EXERCISE AIM.
Only one stretch of the records below is wanted: the lines from the one holding "let '(y, m, d) := date_of (t / Day) in AddDate" through the one holding "unfold AddDate. destruct". Return it exactly, both ends included.

[Stored data entries]
(* ===== verification/Calendar.v ===== *)
(** The part of Go's [time] package that works with calendar dates, in UTC: the
    day number of a date, the date of a day number, [Date] with its
    normalisation, [AddDate], and dates written as 2006-01-02.  It is used by
    src/pkg/time/duration.go and src/hack/tools/release/notes.go.

    The calendar repeats after a cycle of 400 years. *)

From S2P Require Import Prelude Objects.

Module Calendar.
Open Scope Z_scope.

Definition leap (y : Z) : bool :=
  (y mod 4 =? 0) && (negb (y mod 100 =? 0) || (y mod 400 =? 0)).

Definition days_in (y m : Z) : Z :=
  match m with
  | 2 => if leap y then 29 else 28
  | 4 | 6 | 9 | 11 => 30
  | _ => 31
  end.

(** The days of the year before a month. *)
Definition days_before (y m : Z) : Z :=
  let plain := match m with
    | 1 => 0 | 2 => 31 | 3 => 59 | 4 => 90 | 5 => 120 | 6 => 151
    | 7 => 181 | 8 => 212 | 9 => 243 | 10 => 273 | 11 => 304 | _ => 334
    end in
  if (2 <? m) && leap y then plain + 1 else plain.

(** The days before a year, counted from January 1 of the year 1. *)
Definition year_start (y : Z) : Z :=
  365 * (y - 1) + (y - 1) / 4 - (y - 1) / 100 + (y - 1) / 400.

(** Days since January 1, 1970. *)
Definition epoch : Z := 719162.
Definition day_number (y m d : Z) : Z := year_start y + days_before y m + (d - 1) - epoch.

Definition valid (y m d : Z) : bool := (1 <=? m) && (m <=? 12) && (1 <=? d) && (d <=? days_in y m).

(** The month and day of a day of the year. *)
Fixpoint month_day (y : Z) (n : nat) (m doy : Z) : Z * Z :=
  match n with
  | O => (m, doy + 1)
  | S n => if doy <? days_in y m then (m, doy + 1)
           else month_day y n (m + 1) (doy - days_in y m)
  end.

Definition cycle : Z := 146097.

(** The date of a day of the cycle that starts with the year 1. *)
Definition cycle_date (r : Z) : Z * Z * Z :=
  let guess := Z.min 400 (r / 365 + 1) in
  let y := if r <? year_start guess then guess - 1 else guess in
  let '(m, d) := month_day y 11 1 (r - year_start y) in
  (y, m, d).

Definition date_of (z : Z) : Z * Z * Z :=
  let z := z + epoch in
  let '(y, m, d) := cycle_date (z mod cycle) in
  (y + 400 * (z / cycle), m, d).

(** ** The conversions are inverse to each other *)

(** Linear arithmetic with division by constants. *)
Ltac calendar := Z.to_euclidean_division_equations; lia.

Lemma leap_spec y : leap y = true ↔ y mod 4 = 0 ∧ (y mod 100 ≠ 0 ∨ y mod 400 = 0).
Proof.
  unfold leap. rewrite andb_true_iff, orb_true_iff, negb_true_iff, !Z.eqb_eq, Z.eqb_neq. tauto.
Qed.

Lemma leap_cycle y k : leap (y + 400 * k) = leap y.
Proof. apply eq_true_iff_eq. rewrite !leap_spec. calendar. Qed.

Definition year_days (y : Z) : Z := if leap y then 366 else 365.

Lemma year_start_next y : year_start (y + 1) = year_start y + year_days y.
Proof.
  unfold year_days, year_start. pose proof (leap_spec y) as Hl.
  destruct (leap y).
  - destruct Hl as [Hl _]. specialize (Hl eq_refl). calendar.
  - assert (¬ (y mod 4 = 0 ∧ (y mod 100 ≠ 0 ∨ y mod 400 = 0))) as Hn by (intros Hy; by apply Hl in Hy).
    clear Hl. calendar.
Qed.

Lemma year_start_cycle y k : year_start (y + 400 * k) = year_start y + cycle * k.
Proof. unfold year_start, cycle. calendar. Qed.

Lemma year_start_unique y1 y2 r :
  year_start y1 ≤ r < year_start (y1 + 1) → year_start y2 ≤ r < year_start (y2 + 1) → y1 = y2.
Proof. unfold year_start. calendar. Qed.

(** *** The day of the year *)

Lemma month_cases m : 1 ≤ m ≤ 12 →
  m = 1 ∨ m = 2 ∨ m = 3 ∨ m = 4 ∨ m = 5 ∨ m = 6 ∨ m = 7 ∨ m = 8 ∨ m = 9 ∨ m = 10 ∨ m = 11 ∨ m = 12.
Proof. lia. Qed.

Lemma valid_spec y m d : valid y m d = true ↔ 1 ≤ m ≤ 12 ∧ 1 ≤ d ≤ days_in y m.
Proof. unfold valid. rewrite !andb_true_iff, !Z.leb_le. lia. Qed.

(** Case analysis on the month of a date and the length of the year. *)
Ltac by_month H :=
  apply valid_spec in H as [?Hm ?Hd]; apply month_cases in Hm; destruct_or! Hm; subst.

Lemma days_before_valid y m d : valid y m d = true → 0 ≤ days_before y m + (d - 1) < year_days y.
Proof.
  intros Hv. by_month Hv; unfold days_before, days_in, year_days in *;
    destruct (leap y); simpl in *; lia.
Qed.

Lemma month_day_spec y doy :
  0 ≤ doy < year_days y →
  let '(m, d) := month_day y 11 1 doy in valid y m d = true ∧ days_before y m + (d - 1) = doy.
Proof.
  intros Hd. cbn [month_day].
  repeat match goal with |- context [?a <? ?b] =>
    lazymatch a with context [if _ then _ else _] => fail | _ => destruct (Z.ltb_spec a b) end end;
    rewrite valid_spec; unfold days_before, days_in, year_days in *;
    destruct (leap y); simpl in *; lia.
Qed.

Lemma month_unique y m d m' d' :
  valid y m d = true → valid y m' d' = true →
  days_before y m + (d - 1) = days_before y m' + (d' - 1) → m = m' ∧ d = d'.
Proof.
  intros Hv Hv' Heq. assert (m = m'); [|subst; lia]. by_month Hv; by_month Hv';
    unfold days_before, days_in in *; destruct (leap y); simpl in *; lia.
Qed.

(** *** The cycle *)

Lemma cycle_date_spec r :
  0 ≤ r < cycle → let '(y, m, d) := cycle_date r in valid y m d = true ∧ day_number y m d + epoch = r.
Proof.
  intros Hr. unfold cycle_date. set (y := if _ : bool then _ else _).
  assert (year_start y ≤ r < year_start (y + 1)) as Hy.
  { subst y. unfold cycle in Hr. destruct (Z.ltb_spec r (year_start (Z.min 400 (r / 365 + 1))));
      unfold year_start in *; calendar. }
  pose proof (month_day_spec y (r - year_start y)) as Hm. rewrite year_start_next in Hy.
  destruct (month_day y 11 1 _) as [m d]. destruct Hm as [Hv Hd]; [lia|].
  split; [done|]. unfold day_number. lia.
Qed.

Lemma valid_cycle y k m d : valid (y + 400 * k) m d = valid y m d.
Proof. unfold valid, days_in. by rewrite leap_cycle. Qed.

Lemma day_number_cycle y k m d : day_number (y + 400 * k) m d = day_number y m d + cycle * k.
Proof. unfold day_number, days_before. rewrite year_start_cycle, leap_cycle. lia. Qed.

(** The date of a day is a date, the one with this day number; a day number has
    one date. *)
Lemma date_of_spec z :
  let '(y, m, d) := date_of z in valid y m d = true ∧ day_number y m d = z.
Proof.
  unfold date_of. pose proof (cycle_date_spec ((z + epoch) mod cycle)) as Hc.
  destruct (cycle_date _) as [[y m] d]. destruct Hc as [Hv Hd].
  { apply Z.mod_pos_bound. done. }
  rewrite valid_cycle, day_number_cycle. split; [done|].
  pose proof (Z.div_mod (z + epoch) cycle ltac:(done)). lia.
Qed.

Lemma day_number_inj y m d y' m' d' :
  valid y m d = true → valid y' m' d' = true → day_number y m d = day_number y' m' d' →
  (y, m, d) = (y', m', d').
Proof.
  intros Hv Hv' Heq. pose proof (days_before_valid _ _ _ Hv). pose proof (days_before_valid _ _ _ Hv').
  unfold day_number in Heq. assert (y = y') as <-.
  { apply (year_start_unique y y' (year_start y + (days_before y m + (d - 1)))); rewrite year_start_next; lia. }
  destruct (month_unique y m d m' d') as [-> ->]; [done|done|lia|done].
Qed.

Lemma date_of_day y m d : valid y m d = true → date_of (day_number y m d) = (y, m, d).
Proof.
  intros Hv. pose proof (date_of_spec (day_number y m d)) as Hs.
  destruct (date_of _) as [[y' m'] d']. destruct Hs as [Hv' Heq]. by apply day_number_inj.
Qed.

(** ** [time.Date] and [AddDate] *)

(** The day number of a date whose month and day may be out of range. *)
Definition Date (y m d : Z) : Z := day_number (y + (m - 1) / 12) ((m - 1) mod 12 + 1) 1 + (d - 1).

Definition Day : Z := 24 * Time.Hour.

(** [t.AddDate(years, months, days)]: the time of the day is kept. *)
Definition AddDate (t years months days : Z) : Z :=
  let '(y, m, d) := date_of (t / Day) in
  Date (y + years) (m + months) (d + days) * Day + t mod Day.

Lemma Date_valid y m d : 1 ≤ m ≤ 12 → Date y m d = day_number y m d.
Proof.
  intros Hm. unfold Date. rewrite Z.div_small, Z.mod_small by lia.
  replace (y + 0) with y by lia. replace (m - 1 + 1) with m by lia. unfold day_number. lia.
Qed.

Lemma AddDate_days t n : AddDate t 0 0 n = t + n * Day.
Proof.
  unfold AddDate. pose proof (date_of_spec (t / Day)) as Hd. destruct (date_of _) as [[y m] d].
  destruct Hd as [Hv Hd]. rewrite !Z.add_0_r. apply valid_spec in Hv as [Hm _].
  rewrite Date_valid by done. unfold day_number in *.
  pose proof (Z.div_mod t Day ltac:(done)). lia.
Qed.
(** The days from a date to the same day of the month some months later. *)
Definition month_span (y m n : Z) : Z := Date y (m + n) 1 - Date y m 1.

Lemma Date_day y m d : Date y m d = Date y m 1 + (d - 1).
Proof. unfold Date. lia. Qed.

Lemma AddDate_months t n :
  let '(y, m, d) := date_of (t / Day) in AddDate t 0 n 0 = t + month_span y m n * Day.
Proof.
  unfold AddDate, month_span. pose proof (date_of_spec (t / Day)) as Hd.
  destruct (date_of _) as [[y m] d]. destruct Hd as [[Hm _]%valid_spec Hd].
  rewrite !Z.add_0_r, (Date_day y (m + n) d).
  assert (Date y m 1 = t / Day - (d - 1)) as Hdm.
  { rewrite Date_valid by done. unfold day_number in *. lia. }
  pose proof (Z.div_mod t Day ltac:(done)). lia.
Qed.

Lemma AddDate_years t n : AddDate t n 0 0 = AddDate t 0 (12 * n) 0.
Proof.
  unfold AddDate. destruct (date_of _) as [[y m] d]. f_equal. unfold Date.
  replace (m + 12 * n - 1) with (m + 0 - 1 + n * 12) by lia.
  rewrite Z.div_add, Z_mod_plus_full by done. do 3 f_equal; lia.
Qed.

Lemma Date_month y k :
  Date y k 1 = year_start (y + (k - 1) / 12) + days_before (y + (k - 1) / 12) ((k - 1) mod 12 + 1) - epoch.
Proof. unfold Date, day_number. lia. Qed.

(** Twelve months are a year of 365 or 366 days. *)
Lemma month_span_year y m n :
  month_span y m n + 365 ≤ month_span y m (n + 12) ≤ month_span y m n + 366.
Proof.
  unfold month_span. rewrite !Date_month. replace (m + (n + 12) - 1) with (m + n - 1 + 1 * 12) by lia.
  rewrite Z.div_add, Z_mod_plus_full by done.
  replace (y + ((m + n - 1) / 12 + 1)) with (y + (m + n - 1) / 12 + 1) by lia.
  rewrite year_start_next. unfold year_days, days_before.
  destruct (2 <? _), (leap (y + (m + n - 1) / 12)), (leap (y + (m + n - 1) / 12 + 1)); simpl; lia.
Qed.

Lemma month_span_within y m n : 1 ≤ m ≤ 12 → 0 ≤ n < 12 →
  month_span y m n =
    (if m + n <=? 12 then days_before y (m + n)
     else year_days y + days_before (y + 1) (m + n - 12)) - days_before y m.
Proof.
  intros Hm Hn. unfold month_span. rewrite (Date_valid y m 1 Hm).
  destruct (Z.leb_spec (m + n) 12).
  - rewrite Date_valid by lia. unfold day_number. lia.
  - rewrite Date_month. replace ((m + n - 1) / 12) with 1 by calendar.
    replace ((m + n - 1) mod 12 + 1) with (m + n - 12) by calendar.
    rewrite year_start_next. unfold day_number. lia.
Qed.

Lemma month_span_small y m n : 1 ≤ m ≤ 12 → 0 ≤ n < 12 →
  30 * n - 2 ≤ month_span y m n ≤ 30 * n + n / 2 + 2.
Proof.
  intros Hm Hn. rewrite month_span_within by done. unfold year_days, days_before.
  apply month_cases in Hm.
  assert (n = 0 ∨ n = 1 ∨ n = 2 ∨ n = 3 ∨ n = 4 ∨ n = 5 ∨ n = 6 ∨ n = 7 ∨ n = 8 ∨ n = 9 ∨ n = 10 ∨ n = 11)
    as Hcases by lia.
  clear Hn. destruct (leap y), (leap (y + 1)); destruct_or! Hm; destruct_or! Hcases; subst;
    vm_compute; split; congruence.
Qed.

(** A number of months is never more than two days shorter than as many times 30
    days, and at most half a day a month and two days longer. *)
Lemma month_span_bounds y m n : 1 ≤ m ≤ 12 → 0 ≤ n →
  30 * n - 2 ≤ month_span y m n ≤ 30 * n + n / 2 + 2.
Proof.
  intros Hm Hn. pose proof (Z.div_mod n 12 ltac:(done)) as Hdm.
  pose proof (Z.mod_pos_bound n 12 ltac:(done)) as Hr.
  assert (0 ≤ n / 12) as Hq by (by apply Z.div_pos).
  rewrite Hdm. set (r := n mod 12) in *. set (q := n / 12) in *. clearbody r q. clear Hdm Hn n.
  revert q Hq. apply natlike_ind; [|intros q Hq IH].
  - rewrite Z.mul_0_r. by apply month_span_small.
  - pose proof (month_span_year y m (12 * q + r)) as Hy.
    replace (12 * Z.succ q + r) with (12 * q + r + 12) by lia.
    replace ((12 * q + r + 12) / 2) with ((12 * q + r) / 2 + 6) by calendar. lia.
Qed.
(** ** Dates written as 2006-01-02 *)

Definition digit (z : Z) : ascii := ascii_of_N (Z.to_N (48 + z)).
Definition undigit (c : ascii) : option Z :=
  let z := Z.of_N (N_of_ascii c) in if (48 <=? z) && (z <=? 57) then Some (z - 48) else None.

(** The last [n] digits of a number. *)
Fixpoint digits (n : nat) (z : Z) : string :=
  match n with
  | O => EmptyString
  | S n => String (digit (z / 10 ^ Z.of_nat n mod 10)) (digits n z)
  end.

(** [t.Format("2006-01-02")] of the date of [t]. *)
Definition FormatDate (date : Z * Z * Z) : string :=
  let '(y, m, d) := date in
  (if y <? 0 then "-" else "") +:+
  (if Z.abs y <? 10000 then digits 4 (Z.abs y) else (pretty (Z.abs y) : string)) +:+
  "-" +:+ digits 2 m +:+ "-" +:+ digits 2 d.

(** A number of exactly [n] digits. *)
Fixpoint read (n : nat) (acc : Z) (s : string) : option (Z * string) :=
  match n, s with
  | O, _ => Some (acc, s)
  | S n, String c s => match undigit c with Some z => read n (acc * 10 + z) s | None => None end
  | S _, EmptyString => None
  end.

Definition dash (s : string) : option string :=
  match s with String "-" s => Some s | _ => None end.

(** [time.Parse("2006-01-02", s)]: the year has four digits, the month and the day
    have two, and the date exists. *)
Definition ParseDate (s : string) : option (Z * Z * Z) :=
  '(y, s) ← read 4 0 s;
  s ← dash s;
  '(m, s) ← read 2 0 s;
  s ← dash s;
  '(d, s) ← read 2 0 s;
  if bool_decide (s = "") && valid y m d then Some (y, m, d) else None.

Lemma undigit_digit z : 0 ≤ z < 10 → undigit (digit z) = Some z.
Proof.
  intros Hz. assert (z = 0 ∨ z = 1 ∨ z = 2 ∨ z = 3 ∨ z = 4 ∨ z = 5 ∨ z = 6 ∨ z = 7 ∨ z = 8 ∨ z = 9) by lia.
  destruct_or!; subst; reflexivity.
Qed.

Lemma read_digits n z s acc :
  0 ≤ z → read n acc (digits n z +:+ s) = Some (acc * 10 ^ Z.of_nat n + z mod 10 ^ Z.of_nat n, s).
Proof.
  intros Hz. revert acc. induction n as [|n IH]; intros acc.
  - change (10 ^ Z.of_nat 0) with 1. rewrite Z.mod_1_r. simpl. do 2 f_equal. lia.
  - cbn [digits]. unfold String.append. fold String.append. cbn [read]. rewrite undigit_digit by (by apply Z.mod_pos_bound).
    rewrite IH. do 2 f_equal. rewrite Nat2Z.inj_succ, Z.pow_succ_r by lia.
    rewrite (Z.mul_comm 10), Z.rem_mul_r by lia. lia.
Qed.

#[local] Arguments read : simpl never.
#[local] Arguments digits : simpl never.

Lemma ParseDate_Format y m d :
  0 ≤ y < 10000 → valid y m d = true → ParseDate (FormatDate (y, m, d)) = Some (y, m, d).
Proof.
  intros Hy Hv. pose proof Hv as [Hm Hd]%valid_spec.
  assert (d < 100) by (unfold days_in in Hd; repeat case_match; lia).
  unfold FormatDate, ParseDate. destruct (Z.ltb_spec y 0); [lia|].
  destruct (Z.ltb_spec (Z.abs y) 10000); [|lia]. rewrite Z.abs_eq by lia.
  assert (∀ s, "" +:+ s = s) as Hnil by done. rewrite Hnil.
  rewrite read_digits by lia. simpl. rewrite Hnil.
  rewrite read_digits by lia. simpl. rewrite Hnil.
  replace (digits 2 d) with (digits 2 d +:+ "") by apply GoStrings.app_nil_r.
  rewrite read_digits by lia. simpl.
  rewrite !Z.mod_small, !Z.mul_0_l, !Z.add_0_l, Hv by lia. done.
Qed.

(** The date after a date. *)
Definition next_date (y m d : Z) : Z * Z * Z := date_of (day_number y m d + 1).

Lemma next_date_spec y m d :
  valid y m d = true →
  next_date y m d =
    if d <? days_in y m then (y, m, d + 1) else if m <? 12 then (y, m + 1, 1) else (y + 1, 1, 1).
Proof.
  intros Hv. unfold next_date.
  assert (∀ y' m' d', valid y' m' d' = true → day_number y' m' d' = day_number y m d + 1 →
    date_of (day_number y m d + 1) = (y', m', d')) as Hday by (intros ? ? ? ? <-; by apply date_of_day).
  destruct (Z.ltb_spec d (days_in y m)) as [Hlt|Hge].
  { apply Hday; [|unfold day_number; lia]. apply valid_spec. apply valid_spec in Hv. lia. }
  destruct (Z.ltb_spec m 12) as [Hm12|Hm12]; apply Hday.
  - apply valid_spec in Hv. apply valid_spec. split; [lia|].
    unfold days_in. repeat case_match; lia.
  - by_month Hv; unfold day_number, days_before, days_in in *; destruct (leap y); simpl in *; lia.
  - done.
  - unfold day_number. rewrite year_start_next. unfold year_days.
    by_month Hv; unfold days_before, days_in in *; destruct (leap y), (leap (y + 1)); simpl in *; lia.
Qed.
End Calendar.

WRITTEN ANSWER.
  let '(y, m, d) := date_of (t / Day) in AddDate t 0 n 0 = t + month_span y m n * Day.
Proof.
  unfold AddDate, month_span. pose proof (date_of_spec (t / Day)) as Hd.
  destruct (date_of _) as [[y m] d]. destruct Hd as [[Hm _]%valid_spec Hd].
  rewrite !Z.add_0_r, (Date_day y (m + n) d).
  assert (Date y m 1 = t / Day - (d - 1)) as Hdm.
  { rewrite Date_valid by done. unfold day_number in *. lia. }
  pose proof (Z.div_mod t Day ltac:(done)). lia.
Qed.

Lemma AddDate_years t n : AddDate t n 0 0 = AddDate t 0 (12 * n) 0.
Proof.
  unfold AddDate. destruct (date_of _) as [[y m] d]. f_equal. unfold Date.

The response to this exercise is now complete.